[[ Recorded data open ]]

Lemma replace_from_here (old new : string) (c : ascii) (s : string) :
  replace_from old new 0 (String c s)
  = if String.prefix old (String c s)
    then new +:+ replace_from old new (String.length old - 1) s
    else String c (replace_from old new 0 s).
Proof. reflexivity. Qed.

Lemma replace_from_skip (old new : string) (k : nat) (c : ascii) (s : string) :
  replace_from old new (S k) (String c s) = replace_from old new k s.
Proof. reflexivity. Qed.

Lemma replace_free_app (bucket_name u rest : string) :
  placeholder_free u →
  rest = "" ∨ (∃ v, rest = placeholder +:+ v) →
  replace_from placeholder bucket_name 0 (u +:+ rest)
  = u +:+ replace_from placeholder bucket_name 0 rest.
Proof.
  intros Hfree Hrest. induction u as [|c u IH]; [done |].
  rewrite append_cons, replace_from_here, <- append_cons.
  rewrite (no_early_match c u rest Hfree Hrest). push_append.
  f_equal. apply IH. by eapply placeholder_free_tail.
Qed.

Lemma replace_at_placeholder (bucket_name v : string) :
  replace_from placeholder bucket_name 0 (placeholder +:+ v)
  = bucket_name +:+ replace_from placeholder bucket_name 0 v.
Proof.
  unfold placeholder. push_append. rewrite replace_from_here.
  replace (String.prefix _ _) with true
    by (symmetry; apply (prefix_append placeholder v)).
  change (String.length "${bucket_name}" - 1) with 13.
  by rewrite !replace_from_skip.
Qed.

Lemma replace_join_tail (bucket_name : string) (rest : list string) :
  Forall placeholder_free rest →
  replace_from placeholder bucket_name 0 (join_tail placeholder rest)
  = join_tail bucket_name rest.
Proof.
  induction 1 as [|q rest Hq _ IH]; [done |].
  cbn [join_tail]. rewrite replace_at_placeholder. f_equal.
  rewrite replace_free_app; [by rewrite IH | done |].
  destruct rest; cbn [join_tail]; eauto.
Qed.

(** Every occurrence of the placeholder is replaced, and nothing else. *)
Lemma str_replace_join (bucket_name : string) (pieces : list string) :
  Forall placeholder_free pieces →
  str_replace (join placeholder pieces) placeholder bucket_name
  = join bucket_name pieces.
Proof.
  unfold str_replace. destruct 1 as [|p rest Hp Hrest]; [done |].
  cbn [join]. rewrite replace_free_app; [| done |].
  - by rewrite replace_join_tail.
  - destruct rest; cbn [join_tail]; eauto.
Qed.

(** Every string is cut into such pieces. *)
Lemma pieces_exist (s : string) :
  ∃ p rest, Forall placeholder_free (p :: rest) ∧ s = join placeholder (p :: rest).
Proof.
  induction s as [|c s (p & rest & Hfree & ->)].
  - exists ""%string, []. split; [| done].
    constructor; [apply placeholder_free_empty | constructor].
  - apply Forall_cons in Hfree as [Hp Hrest].
    destruct (String.prefix placeholder (String c p)) eqn:Hpre.
    + destruct (prefix_split _ _ Hpre) as [v Hv].
      exists ""%string, (v :: rest). split.
      * constructor; [apply placeholder_free_empty |].
        constructor; [| done].
        unfold placeholder in Hv. push_append in Hv. injection Hv as _ Hv.
        apply (placeholder_free_suffix "{bucket_name}"). push_append.
        by rewrite <- Hv.
      * cbn [join join_tail]. rewrite <- append_cons, Hv.
        by rewrite append_nil, append_assoc.
    + exists (String c p), rest. split; [| done].
      constructor; [| done]. by apply placeholder_free_cons.
Qed.
Lemma sub_fn_from_skip m f (a rest : str) :
  sub_fn_from m f (length a) (a ++ rest) = sub_fn_from m f 0 rest.
Proof. induction a as [|c a IH]; [reflexivity|exact IH]. Qed.

Lemma resolve_pass_copy (c : char) (s : str) :
  re_template (c :: s) = None ->
  resolve_pass (c :: s) = (rest ← resolve_pass s; Ok (c :: rest)).
Proof. unfold resolve_pass, re_sub_fn. cbn [sub_fn_from]. now intros ->. Qed.

Lemma sub_fn_from_match m f (c : char) (a rest : str) :
  m (c :: a ++ rest) = Some (S (length a)) ->
  sub_fn_from m f 0 (c :: a ++ rest)
  = (r ← f (c :: a); rest' ← sub_fn_from m f 0 rest; Ok (r ++ rest')).
Proof.
  intros E. cbn [sub_fn_from]. rewrite E.
  cbn [Init.Nat.pred take]. now rewrite take_app_length, sub_fn_from_skip.
Qed.

Lemma resolve_pass_match (w rest : str) :
  brace_free w = true ->
  resolve_pass ([123; 123] ++ w ++ [125; 125] ++ rest)
  = (r ← parse_wiki_template ([123; 123] ++ w ++ [125; 125]);
     rest' ← resolve_pass rest;
     Ok (r ++ rest')).
Proof.
  intros H. unfold resolve_pass, re_sub_fn.
  pose proof (re_template_match w rest H) as E.
  replace ([123; 123] ++ w ++ [125; 125] ++ rest)
    with (123 :: (123 :: w ++ [125; 125]) ++ rest) in *
    by (cbn; now rewrite <- app_assoc).
  rewrite sub_fn_from_match; [reflexivity|].
  etransitivity; [exact E|].
  f_equal. cbn. rewrite length_app. cbn. lia.
Qed.

(** Induction along the scan of one pass. *)
Lemma resolve_pass_ind (P : str -> Prop) :
  P [] ->
  (forall c s, re_template (c :: s) = None -> P s -> P (c :: s)) ->
  (forall w rest, brace_free w = true -> P rest ->
     P ([123; 123] ++ w ++ [125; 125] ++ rest)) ->
  forall s, P s.
Proof.
  intros Hnil Hcopy Hmatch s.
  remember (length s) as n eqn:Hn.
  revert s Hn. induction n as [n IH] using lt_wf_ind. intros s ->.
  destruct s as [|c s]; [exact Hnil|].
  destruct (re_template (c :: s)) as [k|] eqn:E.
  - destruct (re_template_inv _ _ E) as (w & rest & Heq & Hw & _).
    rewrite Heq in *. apply Hmatch; [exact Hw|].
    eapply IH; [|reflexivity]. cbn [app length]. rewrite !length_app. cbn [length]. lia.
  - apply Hcopy; [exact E|]. eapply IH; [|reflexivity]. cbn. lia.
Qed.

(** A pass never raises; it leaves the text as it is or removes at least
    four braces. *)
Lemma resolve_pass_total (s : str) :
  exists s',
    resolve_pass s = Ok s' /\
    (s' = s \/ (count_braces s' + 4 <= count_braces s)%nat) /\
    (count_braces s' <= count_braces s)%nat.
Proof.
  induction s as [|c s E (s' & Hs & Hd & Hle)|w rest Hw (s' & Hs & Hd & Hle)]
    using resolve_pass_ind.
  - exists []. cbn. auto.
  - exists (c :: s'). rewrite (resolve_pass_copy _ _ E), Hs. cbn.
    split; [reflexivity|]. split; [|lia].
    destruct Hd as [->|Hd]; [now left|right; lia].
  - destruct (parse_wiki_template_total ([123; 123] ++ w ++ [125; 125]))
      as (r & Hr & Hbf).
    exists (r ++ s'). rewrite (resolve_pass_match _ _ Hw), Hr. cbn [mbind result_bind].
    rewrite Hs. cbn [mbind result_bind]. split; [reflexivity|].
    assert (Hr0 : count_braces r = 0%nat).
    { apply count_braces_free, Hbf.
      now rewrite (strip_braces_delimited w Hw). }
    rewrite !count_braces_app, Hr0, (count_braces_free w Hw). cbn. split; [right|]; lia.
Qed.

(** ** Brace nesting depth bounds the number of passes *)

Lemma step_depth_plain cur (c : char) : not_brace c = true -> step_depth cur c = cur.
Proof.
  unfold not_brace, is_brace, step_depth.
  destruct (c =? 123), (c =? 125); cbn; congruence.
Qed.

Lemma brace_depth_from_ge cur (s : str) : (cur <= brace_depth_from cur s)%nat.
Proof. destruct s; cbn; lia. Qed.

Lemma brace_depth_from_free (w s : str) cur :
  brace_free w = true -> brace_depth_from cur (w ++ s) = brace_depth_from cur s.
Proof.
  induction w as [|c w IH]; cbn [app brace_depth_from]; [easy|].
  intros [Hc Hw]%andb_true_iff. rewrite (step_depth_plain _ _ Hc), (IH Hw).
  pose proof (brace_depth_from_ge cur s). lia.
Qed.

Lemma brace_depth_from_template (w rest : str) cur :
  brace_free w = true ->
  brace_depth_from cur ([123; 123] ++ w ++ [125; 125] ++ rest)
  = Nat.max (cur + 2) (brace_depth_from cur rest).
Proof.
  intros Hw. cbn [app brace_depth_from].
  change (step_depth cur 123) with (S cur).
  change (step_depth (S cur) 123) with (S (S cur)).
  rewrite (brace_depth_from_free w _ _ Hw). cbn [brace_depth_from].
  change (step_depth (S (S cur)) 125) with (S cur).
  change (step_depth (S cur) 125) with cur.
  pose proof (brace_depth_from_ge cur rest). lia.
Qed.

Lemma match_depth_skip (a rest : str) cur :
  match_depth_from (length a) cur (a ++ rest)
  = match_depth_from 0 (fold_left step_depth a cur) rest.
Proof.
  revert cur; induction a as [|c a IH]; intros cur; [reflexivity|].
  cbn [length app match_depth_from fold_left]. apply IH.
Qed.

Lemma fold_step_free (w : str) cur :
  brace_free w = true -> fold_left step_depth w cur = cur.
Proof.
  revert cur; induction w as [|c w IH]; intros cur; cbn [fold_left]; [easy|].
  intros [Hc Hw]%andb_true_iff. now rewrite (step_depth_plain _ _ Hc), IH.
Qed.

Lemma match_depth_match (c : char) (a rest : str) cur :
  re_template (c :: a ++ rest) = Some (S (length a)) ->
  match_depth_from 0 cur (c :: a ++ rest)
  = Nat.max (cur + 2)
      (match_depth_from 0 (fold_left step_depth a (step_depth cur c)) rest).
Proof.
  intros E. cbn [match_depth_from]. rewrite E. cbn [Init.Nat.pred].
  now rewrite match_depth_skip.
Qed.

Lemma match_depth_template (w rest : str) cur :
  brace_free w = true ->
  match_depth_from 0 cur ([123; 123] ++ w ++ [125; 125] ++ rest)
  = Nat.max (cur + 2) (match_depth_from 0 cur rest).
Proof.
  intros Hw. pose proof (re_template_match w rest Hw) as E.
  replace ([123; 123] ++ w ++ [125; 125] ++ rest)
    with (123 :: (123 :: w ++ [125; 125]) ++ rest) in *
    by (cbn; now rewrite <- app_assoc).
  rewrite match_depth_match.
  - cbn [fold_left]. rewrite fold_left_app, (fold_step_free w _ Hw). reflexivity.
  - etransitivity; [exact E|]. f_equal. cbn. rewrite length_app. cbn. lia.
Qed.

Lemma match_depth_copy (c : char) (s : str) cur :
  re_template (c :: s) = None ->
  match_depth_from 0 cur (c :: s) = match_depth_from 0 (step_depth cur c) s.
Proof. intros E. cbn [match_depth_from]. now rewrite E. Qed.

Lemma match_depth_le_brace_depth (s : str) :
  forall cur, (match_depth_from 0 cur s <= brace_depth_from cur s)%nat.
Proof.
  induction s as [|c s E IH|w rest Hw IH] using resolve_pass_ind; intros cur.
  - cbn. lia.
  - rewrite (match_depth_copy _ _ _ E). cbn [brace_depth_from].
    specialize (IH (step_depth cur c)). lia.
  - rewrite (match_depth_template _ _ _ Hw), (brace_depth_from_template _ _ _ Hw).
    specialize (IH cur). lia.
Qed.

Lemma match_depth_flat m (nm : str) :
  flat m nm ->
  forall cur z,
    match_depth_from 0 cur (nm ++ z)
    = Nat.max (if m then cur + 2 else 0) (match_depth_from 0 cur z).
Proof.
  induction 1 as [|c s m Hc _ IH|w s m Hw _ IH]; intros cur z.
  - reflexivity.
  - cbn [app]. rewrite match_depth_copy, (step_depth_plain _ _ Hc); [apply IH|].
    apply re_template_head. intros ->. discriminate.
  - rewrite <- !app_assoc, (match_depth_template _ _ _ Hw), IH.
    destruct m; lia.
Qed.

Lemma match_depth_none (s : str) :
  forall cur, match_depth_from 0 cur s = 0%nat -> resolve_pass s = Ok s.
Proof.
  induction s as [|c s E IH|w rest Hw IH] using resolve_pass_ind; intros cur.
  - reflexivity.
  - rewrite (match_depth_copy _ _ _ E). intros H.
    now rewrite (resolve_pass_copy _ _ E), (IH _ H).
  - rewrite (match_depth_template _ _ _ Hw). lia.
Qed.

Lemma free_prefix_split (frag w' s1 y : str) (b : char) :
  brace_free frag = true -> brace_free w' = true -> is_brace b = true ->
  frag ++ s1 = w' ++ b :: y ->
  exists w'', w' = frag ++ w'' /\ s1 = w'' ++ b :: y.
Proof.
  revert w'. induction frag as [|f frag IH]; intros w' Hf Hw Hb E.
  - exists w'. auto.
  - cbn in Hf. apply andb_true_iff in Hf as [Hf1 Hf].
    destruct w' as [|x w'].
    + cbn in E. injection E as -> _. unfold not_brace in Hf1.
      rewrite Hb in Hf1. discriminate.
    + cbn in E, Hw. injection E as -> E. apply andb_true_iff in Hw as [_ Hw].
      destruct (IH w' Hf Hw Hb E) as (w'' & -> & ->). now exists w''.
Qed.

(** Where the output of a pass shows its first brace, the input holds, up
    to that brace, only plain characters and innermost templates. *)
Lemma resolve_pass_first_brace (x : str) :
  forall w' b y,
    resolve_pass x = Ok (w' ++ b :: y) ->
    brace_free w' = true -> is_brace b = true ->
    exists m nm x',
      x = nm ++ b :: x' /\ flat m nm /\ re_template (b :: x') = None /\
      resolve_pass x' = Ok y /\ (m = false -> nm = w').
Proof.
  induction x as [|c s E IH|w rest Hw IH] using resolve_pass_ind;
    intros w' b y Hx Hw' Hb.
  - destruct w'; discriminate.
  - rewrite (resolve_pass_copy _ _ E) in Hx.
    destruct (resolve_pass_total s) as (s1 & Hs & _). rewrite Hs in Hx.
    cbn [mbind result_bind] in Hx. injection Hx as Hx.
    destruct w' as [|x w'].
    + cbn in Hx. injection Hx as -> ->.
      exists false, [], s. repeat split; auto. constructor.
    + cbn in Hx, Hw'. injection Hx as -> ->.
      apply andb_true_iff in Hw' as [Hc Hw'].
      destruct (IH _ _ _ Hs Hw' Hb) as (m & nm & x' & -> & Hf & Hn & Hp & Hm).
      exists m, (x :: nm), x'. repeat split; auto.
      * now constructor.
      * intros ->. now rewrite Hm.
  - rewrite (resolve_pass_match _ _ Hw) in Hx.
    destruct (parse_wiki_template_total ([123; 123] ++ w ++ [125; 125]))
      as (frag & Hfrag & Hbf).
    rewrite (strip_braces_delimited _ Hw) in Hbf. specialize (Hbf Hw).
    destruct (resolve_pass_total rest) as (s1 & Hs & _).
    rewrite Hfrag, Hs in Hx. cbn [mbind result_bind] in Hx. injection Hx as Hx.
    destruct (free_prefix_split _ _ _ _ _ Hbf Hw' Hb Hx) as (w'' & -> & ->).
    rewrite brace_free_app in Hw'. apply andb_true_iff in Hw' as [_ Hw''].
    destruct (IH _ _ _ Hs Hw'' Hb) as (m & nm & x' & -> & Hf & Hn & Hp & _).
    exists true, ([123; 123] ++ w ++ [125; 125] ++ nm), x'.
    repeat split; auto.
    + now rewrite <- !app_assoc.
    + eapply flat_template; eassumption.
    + discriminate.
Qed.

[[ Recorded data closed ]]

Starting at the line that has "destruct s as [|c s]; [exact Hnil|]." in the records above, restate word for word every line until the one that has "destruct Hd as", and include that one as well.

Exercise output
  destruct s as [|c s]; [exact Hnil|].
  destruct (re_template (c :: s)) as [k|] eqn:E.
  - destruct (re_template_inv _ _ E) as (w & rest & Heq & Hw & _).
    rewrite Heq in *. apply Hmatch; [exact Hw|].
    eapply IH; [|reflexivity]. cbn [app length]. rewrite !length_app. cbn [length]. lia.
  - apply Hcopy; [exact E|]. eapply IH; [|reflexivity]. cbn. lia.
Qed.

(** A pass never raises; it leaves the text as it is or removes at least
    four braces. *)
Lemma resolve_pass_total (s : str) :
  exists s',
    resolve_pass s = Ok s' /\
    (s' = s \/ (count_braces s' + 4 <= count_braces s)%nat) /\
    (count_braces s' <= count_braces s)%nat.
Proof.
  induction s as [|c s E (s' & Hs & Hd & Hle)|w rest Hw (s' & Hs & Hd & Hle)]
    using resolve_pass_ind.
  - exists []. cbn. auto.
  - exists (c :: s'). rewrite (resolve_pass_copy _ _ E), Hs. cbn.
    split; [reflexivity|]. split; [|lia].
    destruct Hd as [->|Hd]; [now left|right; lia].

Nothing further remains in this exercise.